• **Problem**: Each line below from the one containing "mon_options (mk_mon v i p d (if" through the one containing "Definition supplies : list" is to be given again exactly, and no line outside that span.

• **Records to process**:
(* ===== verification/Monitor.v ===== *)
(** * The monitor tool

[src/utils/util/rhino_mon.c]: the choice of the channels, the calibration of the power
monitors, and the table that is printed for ever, on the I2C bus of [I2cTools].  The
calls on the process itself are the class [Process]; what [getopt_long] returns is an
argument, as are the arguments behind the options. *)
From stdpp Require Import base list strings.
From S2P Require Import Prelude Bits Mkbof I2cTools Printf PowerTools.
From Stdlib Require Import ZArith Lia.

Class Process (B : Type) : Type := {
  p_fork : M B Z;
  p_umask : Z -> M B Z;
  p_setsid : M B Z;
  p_chdir : string -> M B Z;
  p_close : Z -> M B Z;
  p_fopen : list Z -> string -> M B bool;
  p_sleep : Z -> M B Z;
}.

Open Scope string_scope.
Open Scope list_scope.
Open Scope Z_scope.

Definition NCHANNELS : nat := 12.
Definition TEMP_MON_ADDR : Z := 0x18.
Definition channel_name : list string :=
  ["PROCT"; "FPGAT"; "AMBT"; "12V"; "PROC5V"; "FPGA1V2"; "FPGA1V5"; "FPGA2V5"; "FPGA3V3"; "FMC2V5"; "FMC3V3"; "FMC12V"].
Definition channel_label : list string :=
  ["PROC"; "FPGA"; "AMB"; "12V"; "PROC_5V"; "FPGA_1.2V"; "FPGA_1.5V"; "FPGA_2.5V"; "FPGA_3.3V"; "FMC_2.5V"; "FMC_3.3V"; "FMC_12V"].
Definition channel_reg : list Z := [0; 0; 0; 0x40; 0x49; 0x41; 0x42; 0x43; 0x44; 0x45; 0x46; 0x47].

(** One argument against all names: the channels and their number. *)
Definition match_channels (arg : string) (x : list bool * Z) : list bool * Z :=
  fold_left (fun '(channel, nchannels) i =>
    if String.eqb arg (nth i channel_name EmptyString) then (<[i := true]> channel, nchannels + 1) else (channel, nchannels))
    (seq 0 NCHANNELS) x.
Definition choose_channels (args : list string) : list bool * Z :=
  let '(channel, nchannels) := fold_left (fun x arg => match_channels arg x) args (replicate NCHANNELS false, 0) in
  if nchannels =? 0 then (replicate NCHANNELS true, Z.of_nat NCHANNELS) else (channel, nchannels).

Record mon_opts : Type := mk_mon {
  voltage_flag : bool; current_flag : bool; power_flag : bool; daemon : bool; delay : Z; logfile : list Z
}.
Definition default_mon : mon_opts := mk_mon false false false false 1 (chars "/var/log/rhino_mon.log").

Section monitor.
Context {B C : Type} `{Process B} `{I2cBus C}.
Abbreviation TM := (M (tool B C)).

Fixpoint mon_options (o : mon_opts) (opts : list (Z * string)) : TM mon_opts :=
  match opts with
  | [] => mret o
  | (c, optarg) :: opts =>
    let '(mk_mon v i p d t l) := o in
    if c =? 118 then mon_options (mk_mon true i p d t l) opts
    else if c =? 99 then mon_options (mk_mon v true p d t l) opts
    else if c =? 112 then mon_options (mk_mon v i true d t l) opts
    else if c =? 100 then mon_options (mk_mon v i p true t l) opts
    else if c =? 116 then
      let '(delay, moved) := strtol (chars optarg) in
      mon_options (mk_mon v i p d (if negb moved || (delay =? 0) then 1 else delay) l) opts
    else if c =? 108 then mon_options (mk_mon v i p d t (firstn 100 (chars optarg))) opts
    else do! say "Unknown option: %c\n" [DNum c] in mon_options o opts
  end.

(** [for(i ...) if(channel[i]) ...] over the listed channels. *)
Fixpoint each (l : list nat) (channel : list bool) (body : nat -> TM unit) : TM unit :=
  match l with
  | [] => mret tt
  | i :: l => do! (if nth i channel false then body i else mret tt) in each l channel body
  end.
Definition supplies : list nat := seq 3 (NCHANNELS - 3).

Fixpoint say_times (n : nat) (format : string) : TM unit :=
  match n with O => mret tt | S n => do! say format [] in say_times n format end.

(** The child of the daemon goes on ([None]); everything else returns. *)
Definition daemonize (o : mon_opts) : TM (option Z) :=
  let! pid := sys p_fork in
  if pid <? 0 then mret (Some 1) else
  if 0 <? pid then mret (Some 0) else
  let! _ := sys (p_umask 0) in
  let! sid := sys p_setsid in
  if sid <? 0 then mret (Some 1) else
  let! r := sys (p_chdir "/") in
  if r <? 0 then mret (Some 1) else
  let! _ := sys (p_close 0) in
  let! _ := sys (p_close 1) in
  let! _ := sys (p_close 2) in
  let! opened := sys (p_fopen (logfile o) "w") in
  mret (if opened then None else Some 1).

Definition table_head (channel : list bool) (nchannels : Z) : TM unit :=
  do! say "|" [] in
  do! each (seq 0 NCHANNELS) channel (fun i => say "%10s |" [DText (nth i channel_label EmptyString)]) in
  do! say "\n+" [] in
  do! say_times (Z.to_nat nchannels) "-----------+" in
  say "\n" [].

Definition blank : string := "           |".
Definition leader_val (channel : list bool) : string :=
  let add (i : nat) (s : string) := if nth i channel false then String.append s blank else s in
  add 2%nat (add 1%nat (add 0%nat "|")).

Definition show_temp (reg : max1668_reg) : TM unit :=
  let! (_, temp) := tool_i2c (MAX1668readTemp reg TEMP_MON_ADDR) in say "%9dC |" [DNum temp].

(** One round of the loop. *)
Definition mon_pass (o : mon_opts) (channel : list bool) (nchannels : Z) : TM unit :=
  do! say "|" [] in
  do! each [0%nat] channel (fun _ => show_temp MAX1668_RET1_REG) in
  do! each [1%nat] channel (fun _ => show_temp MAX1668_RET2_REG) in
  do! each [2%nat] channel (fun _ => show_temp MAX1668_RET3_REG) in
  let! leader :=
    (if voltage_flag o then
       do! each supplies channel (fun i =>
         let! (_, millivolts) := tool_i2c (INA219readVoltage (nth i channel_reg 0)) in
         say "%4d.%03d V |" [DNum (Z.quot millivolts 1000); DNum (Z.rem millivolts 1000)]) in
       do! say "\n" [] in
       mret (leader_val channel)
     else mret EmptyString) in
  let! leader :=
    (if current_flag o then
       do! say "%s" [DText leader] in
       do! each supplies channel (fun i =>
         let! (_, milliamps) := tool_i2c (INA219readCurrent (nth i channel_reg 0)) in
         say "%8.3lf A |" [DMilli milliamps]) in
       do! say "\n" [] in
       mret (leader_val channel)
     else mret leader) in
  do! (if power_flag o then
         do! say "%s" [DText leader] in
         do! each supplies channel (fun i =>
           let! (_, milliwatts) := tool_i2c (INA219readPower (nth i channel_reg 0)) in
           say "%8.3lf W |" [DMilli milliwatts]) in
         say "\n" []
       else mret tt) in
  do! say "+" [] in
  do! say_times (Z.to_nat nchannels) "-----------+" in
  do! say "\n" [] in
  let! _ := sys (p_sleep (u32 (delay o))) in
  mret tt.

Fixpoint mon_passes (n : nat) (o : mon_opts) (channel : list bool) (nchannels : Z) : TM unit :=
  match n with O => mret tt | S n => do! mon_pass o channel nchannels in mon_passes n o channel nchannels end.

(** [Some r] when [main] returns [r], [None] when it is still in its loop after [passes]
rounds. *)
Definition rhino_mon (passes : nat) (opts : list (Z * string)) (args : list string) : TM (option Z) :=
  let! o := mon_options default_mon opts in
  let o := if negb (voltage_flag o) && negb (current_flag o) && negb (power_flag o)
           then mk_mon true (current_flag o) (power_flag o) (daemon o) (delay o) (logfile o) else o in
  let '(channel, nchannels) := choose_channels args in
  let! r := if daemon o then daemonize o else mret None in
  match r with
  | Some r => mret (Some r)
  | None =>
    let! e := tool_i2c (i2c_open "/dev/i2c-1") in
    if truthy e then mret (Some 1) else
    do! each supplies channel (fun i => let! _ := tool_i2c (INA219calibrate (nth i channel_reg 0)) in mret tt) in
    do! table_head channel nchannels in
    do! mon_passes passes o channel nchannels in
    mret None
  end.
End monitor.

• **Solution**:
      mon_options (mk_mon v i p d (if negb moved || (delay =? 0) then 1 else delay) l) opts
    else if c =? 108 then mon_options (mk_mon v i p d t (firstn 100 (chars optarg))) opts
    else do! say "Unknown option: %c\n" [DNum c] in mon_options o opts
  end.

(** [for(i ...) if(channel[i]) ...] over the listed channels. *)
Fixpoint each (l : list nat) (channel : list bool) (body : nat -> TM unit) : TM unit :=
  match l with
  | [] => mret tt
  | i :: l => do! (if nth i channel false then body i else mret tt) in each l channel body
  end.
Definition supplies : list nat := seq 3 (NCHANNELS - 3).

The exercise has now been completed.